> **WHAT IS REQUIRED**
In the records below, find the line holding "(** A run of" and the line holding "In (GenerateContent q) tr ->". Set down both, with every line between them, exactly.

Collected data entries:
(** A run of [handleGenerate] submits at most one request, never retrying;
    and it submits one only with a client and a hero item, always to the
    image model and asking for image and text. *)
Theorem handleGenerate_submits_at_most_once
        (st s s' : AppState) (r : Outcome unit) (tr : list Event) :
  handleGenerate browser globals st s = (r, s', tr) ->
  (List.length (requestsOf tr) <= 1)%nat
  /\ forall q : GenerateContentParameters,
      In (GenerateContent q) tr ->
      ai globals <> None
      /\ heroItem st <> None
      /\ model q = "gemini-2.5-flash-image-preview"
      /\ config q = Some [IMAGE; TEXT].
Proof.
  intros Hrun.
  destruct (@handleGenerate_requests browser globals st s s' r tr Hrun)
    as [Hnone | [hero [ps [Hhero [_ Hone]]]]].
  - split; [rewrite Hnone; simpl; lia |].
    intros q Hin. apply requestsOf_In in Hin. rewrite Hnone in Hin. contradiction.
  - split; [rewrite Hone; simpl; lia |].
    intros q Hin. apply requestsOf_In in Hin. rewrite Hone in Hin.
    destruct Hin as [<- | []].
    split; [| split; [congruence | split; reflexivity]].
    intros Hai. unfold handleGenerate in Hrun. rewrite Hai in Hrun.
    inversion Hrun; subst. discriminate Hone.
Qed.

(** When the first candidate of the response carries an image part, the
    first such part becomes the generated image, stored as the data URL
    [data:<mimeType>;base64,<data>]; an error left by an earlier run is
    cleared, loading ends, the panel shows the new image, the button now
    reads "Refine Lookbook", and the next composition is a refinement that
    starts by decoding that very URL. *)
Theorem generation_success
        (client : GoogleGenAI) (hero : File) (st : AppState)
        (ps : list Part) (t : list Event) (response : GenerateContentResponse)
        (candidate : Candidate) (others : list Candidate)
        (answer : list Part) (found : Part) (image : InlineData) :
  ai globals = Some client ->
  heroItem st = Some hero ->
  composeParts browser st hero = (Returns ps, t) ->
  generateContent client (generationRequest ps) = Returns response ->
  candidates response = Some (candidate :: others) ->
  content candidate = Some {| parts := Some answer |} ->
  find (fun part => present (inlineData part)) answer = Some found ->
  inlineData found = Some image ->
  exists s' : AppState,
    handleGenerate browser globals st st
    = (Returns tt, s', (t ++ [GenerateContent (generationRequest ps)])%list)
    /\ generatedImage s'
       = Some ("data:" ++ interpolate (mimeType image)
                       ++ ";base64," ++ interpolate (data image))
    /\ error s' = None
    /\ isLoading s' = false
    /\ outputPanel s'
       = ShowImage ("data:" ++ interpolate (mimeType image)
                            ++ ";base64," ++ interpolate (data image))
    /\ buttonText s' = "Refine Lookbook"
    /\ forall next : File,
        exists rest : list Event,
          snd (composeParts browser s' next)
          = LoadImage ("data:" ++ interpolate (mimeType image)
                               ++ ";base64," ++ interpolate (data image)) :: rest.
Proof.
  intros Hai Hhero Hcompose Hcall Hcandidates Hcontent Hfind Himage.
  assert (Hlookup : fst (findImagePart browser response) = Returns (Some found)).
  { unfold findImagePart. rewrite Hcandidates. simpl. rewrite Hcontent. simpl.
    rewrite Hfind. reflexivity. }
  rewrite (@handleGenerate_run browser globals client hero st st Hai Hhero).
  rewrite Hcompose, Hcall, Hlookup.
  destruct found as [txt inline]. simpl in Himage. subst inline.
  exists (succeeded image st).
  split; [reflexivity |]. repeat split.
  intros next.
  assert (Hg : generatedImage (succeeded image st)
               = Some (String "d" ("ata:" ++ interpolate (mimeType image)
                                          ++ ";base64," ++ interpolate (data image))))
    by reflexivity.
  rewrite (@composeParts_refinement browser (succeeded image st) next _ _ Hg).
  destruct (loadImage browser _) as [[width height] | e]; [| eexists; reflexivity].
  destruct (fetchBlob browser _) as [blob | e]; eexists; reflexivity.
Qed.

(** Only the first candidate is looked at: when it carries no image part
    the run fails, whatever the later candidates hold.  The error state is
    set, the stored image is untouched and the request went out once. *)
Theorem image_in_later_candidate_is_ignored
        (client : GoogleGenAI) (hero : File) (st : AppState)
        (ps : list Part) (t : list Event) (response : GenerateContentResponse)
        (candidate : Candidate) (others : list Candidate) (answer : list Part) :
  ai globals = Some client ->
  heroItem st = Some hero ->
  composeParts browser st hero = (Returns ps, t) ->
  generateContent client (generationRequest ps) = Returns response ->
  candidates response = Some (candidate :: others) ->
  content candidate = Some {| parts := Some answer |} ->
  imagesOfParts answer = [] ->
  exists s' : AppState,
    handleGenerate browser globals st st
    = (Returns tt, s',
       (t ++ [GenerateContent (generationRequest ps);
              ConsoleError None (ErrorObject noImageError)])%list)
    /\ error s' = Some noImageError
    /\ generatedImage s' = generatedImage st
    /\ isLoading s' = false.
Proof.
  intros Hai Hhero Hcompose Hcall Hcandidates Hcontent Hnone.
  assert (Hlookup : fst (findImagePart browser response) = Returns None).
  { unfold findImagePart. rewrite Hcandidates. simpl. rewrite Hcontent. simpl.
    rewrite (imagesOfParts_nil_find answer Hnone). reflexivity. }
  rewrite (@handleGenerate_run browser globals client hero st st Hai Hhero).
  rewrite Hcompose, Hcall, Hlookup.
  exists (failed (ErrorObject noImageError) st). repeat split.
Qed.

--

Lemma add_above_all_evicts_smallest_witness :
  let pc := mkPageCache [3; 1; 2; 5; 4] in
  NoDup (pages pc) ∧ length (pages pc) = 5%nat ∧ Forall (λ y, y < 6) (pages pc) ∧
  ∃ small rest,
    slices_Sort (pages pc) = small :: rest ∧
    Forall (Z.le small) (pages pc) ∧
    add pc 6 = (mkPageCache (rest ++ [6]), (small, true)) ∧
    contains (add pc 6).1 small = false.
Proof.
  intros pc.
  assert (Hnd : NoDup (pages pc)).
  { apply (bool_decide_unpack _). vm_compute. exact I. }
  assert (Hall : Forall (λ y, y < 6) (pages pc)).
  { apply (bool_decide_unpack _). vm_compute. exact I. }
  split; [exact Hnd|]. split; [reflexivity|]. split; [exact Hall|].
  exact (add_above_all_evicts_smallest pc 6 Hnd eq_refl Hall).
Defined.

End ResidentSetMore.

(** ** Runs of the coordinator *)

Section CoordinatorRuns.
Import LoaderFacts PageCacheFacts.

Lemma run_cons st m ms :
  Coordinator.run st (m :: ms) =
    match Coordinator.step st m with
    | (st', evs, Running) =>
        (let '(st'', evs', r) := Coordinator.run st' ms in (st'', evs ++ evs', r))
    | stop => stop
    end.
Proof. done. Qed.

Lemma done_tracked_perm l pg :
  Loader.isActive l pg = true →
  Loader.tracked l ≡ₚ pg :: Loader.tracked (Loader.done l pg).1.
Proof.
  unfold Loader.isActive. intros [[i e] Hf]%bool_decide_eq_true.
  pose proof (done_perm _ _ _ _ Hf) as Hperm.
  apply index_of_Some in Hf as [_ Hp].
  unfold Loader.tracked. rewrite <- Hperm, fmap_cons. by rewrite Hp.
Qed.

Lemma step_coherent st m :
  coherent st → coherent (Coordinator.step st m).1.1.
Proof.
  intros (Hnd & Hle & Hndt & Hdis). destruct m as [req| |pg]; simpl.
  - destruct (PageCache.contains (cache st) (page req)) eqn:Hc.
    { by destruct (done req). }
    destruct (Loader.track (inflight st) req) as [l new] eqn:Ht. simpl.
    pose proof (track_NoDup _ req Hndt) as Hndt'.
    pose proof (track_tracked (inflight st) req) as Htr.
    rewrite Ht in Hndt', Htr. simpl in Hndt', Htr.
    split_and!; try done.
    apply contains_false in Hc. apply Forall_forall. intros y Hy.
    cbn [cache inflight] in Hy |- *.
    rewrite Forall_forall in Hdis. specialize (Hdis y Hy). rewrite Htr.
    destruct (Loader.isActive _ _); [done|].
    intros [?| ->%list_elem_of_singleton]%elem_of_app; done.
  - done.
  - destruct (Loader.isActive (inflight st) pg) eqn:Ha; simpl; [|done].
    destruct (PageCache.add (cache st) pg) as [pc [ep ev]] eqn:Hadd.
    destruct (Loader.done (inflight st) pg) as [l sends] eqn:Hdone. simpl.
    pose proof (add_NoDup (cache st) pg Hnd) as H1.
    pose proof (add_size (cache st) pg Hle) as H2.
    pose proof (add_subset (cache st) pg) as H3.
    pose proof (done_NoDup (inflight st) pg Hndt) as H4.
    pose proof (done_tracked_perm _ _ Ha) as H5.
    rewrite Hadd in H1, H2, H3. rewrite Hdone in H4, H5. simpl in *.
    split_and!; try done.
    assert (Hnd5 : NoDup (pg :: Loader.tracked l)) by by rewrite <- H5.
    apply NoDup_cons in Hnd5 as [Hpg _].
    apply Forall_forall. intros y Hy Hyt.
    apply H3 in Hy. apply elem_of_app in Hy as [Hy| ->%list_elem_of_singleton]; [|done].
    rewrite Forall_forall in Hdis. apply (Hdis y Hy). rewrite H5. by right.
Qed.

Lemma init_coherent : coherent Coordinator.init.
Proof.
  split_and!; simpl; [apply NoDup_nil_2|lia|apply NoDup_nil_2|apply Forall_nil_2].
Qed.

> **ANSWER TO THIS PROBLEM**
(** A run of [handleGenerate] submits at most one request, never retrying;
    and it submits one only with a client and a hero item, always to the
    image model and asking for image and text. *)
Theorem handleGenerate_submits_at_most_once
        (st s s' : AppState) (r : Outcome unit) (tr : list Event) :
  handleGenerate browser globals st s = (r, s', tr) ->
  (List.length (requestsOf tr) <= 1)%nat
  /\ forall q : GenerateContentParameters,
      In (GenerateContent q) tr ->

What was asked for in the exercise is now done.